MATERIAL PROVIDED —
(** X25: an image of a single pixel comes out white from both filter
    modes, whatever its colour: the pixel is its own average, and
    neither strictly darker nor strictly lighter than it. *)
Theorem convertBlackAndWhite_single_pixel_white (h : Heap) (image : ref) (im : Image)
    (darker : bool) :
  h !! image = Some im -> im_w im = 1 -> im_h im = 1 ->
  exists (out : ref) (h' : Heap) (result : Image),
    convertBlackAndWhite image (if darker then "filter-darker" else "filter-lighter") h
    = inr (out, h') /\
    h' !! out = Some result /\ width result = width im /\ height result = height im /\
    pixel_value (mode result) (px result 0 0) = white.
Proof.
  intros Him Hw Hh.
  destruct (run_convertBlackAndWhite_filter darker h image im Him ltac:(lia) ltac:(lia))
    as (l & Hlen & Hrun).
  eexists _, _, _. split; [exact Hrun|].
  split; [apply lookup_tail; rewrite <- Hlen; apply list_lookup_middle; reflexivity|].
  split; [reflexivity|]. split; [reflexivity|].
  unfold thresholded. cbn [mode px PIL.convert_image PIL.to_RGBA].
  rewrite apply_lut_range. unfold average_luminance. rewrite Hw, Hh.
  cbn [Z.eqb Pos.eqb andb px mode PIL.convert_image].
  destruct darker; unfold darker_than, lighter_than; rewrite Z.ltb_irrefl; reflexivity.
Qed.

(** ** The filter colour of the background and foreground modes *)

Lemma insert_desc_perm {A} (key : A -> Z) (x : A) (l : list A) :
  Permutation (insert_desc key x l) (x :: l).
Proof.
  induction l as [|y l IH]; [reflexivity|].
  cbn [insert_desc]. destruct (key x <? key y); [|reflexivity].
  rewrite IH. apply perm_swap.
Qed.

Lemma sorted_reverse_perm {A} (key : A -> Z) (l : list A) :
  Permutation (sorted_reverse key l) l.
Proof.
  induction l as [|x l IH]; [reflexivity|].
  cbn [sorted_reverse fold_right]. fold (sorted_reverse key l).
  rewrite insert_desc_perm. now apply perm_skip.
Qed.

TASK BRIEF —
Which of the lines above hold the string "destruct"? Copy each one.

SOLUTION TO THIS TASK —
  destruct (run_convertBlackAndWhite_filter darker h image im Him ltac:(lia) ltac:(lia))
  destruct darker; unfold darker_than, lighter_than; rewrite Z.ltb_irrefl; reflexivity.
  cbn [insert_desc]. destruct (key x <? key y); [|reflexivity].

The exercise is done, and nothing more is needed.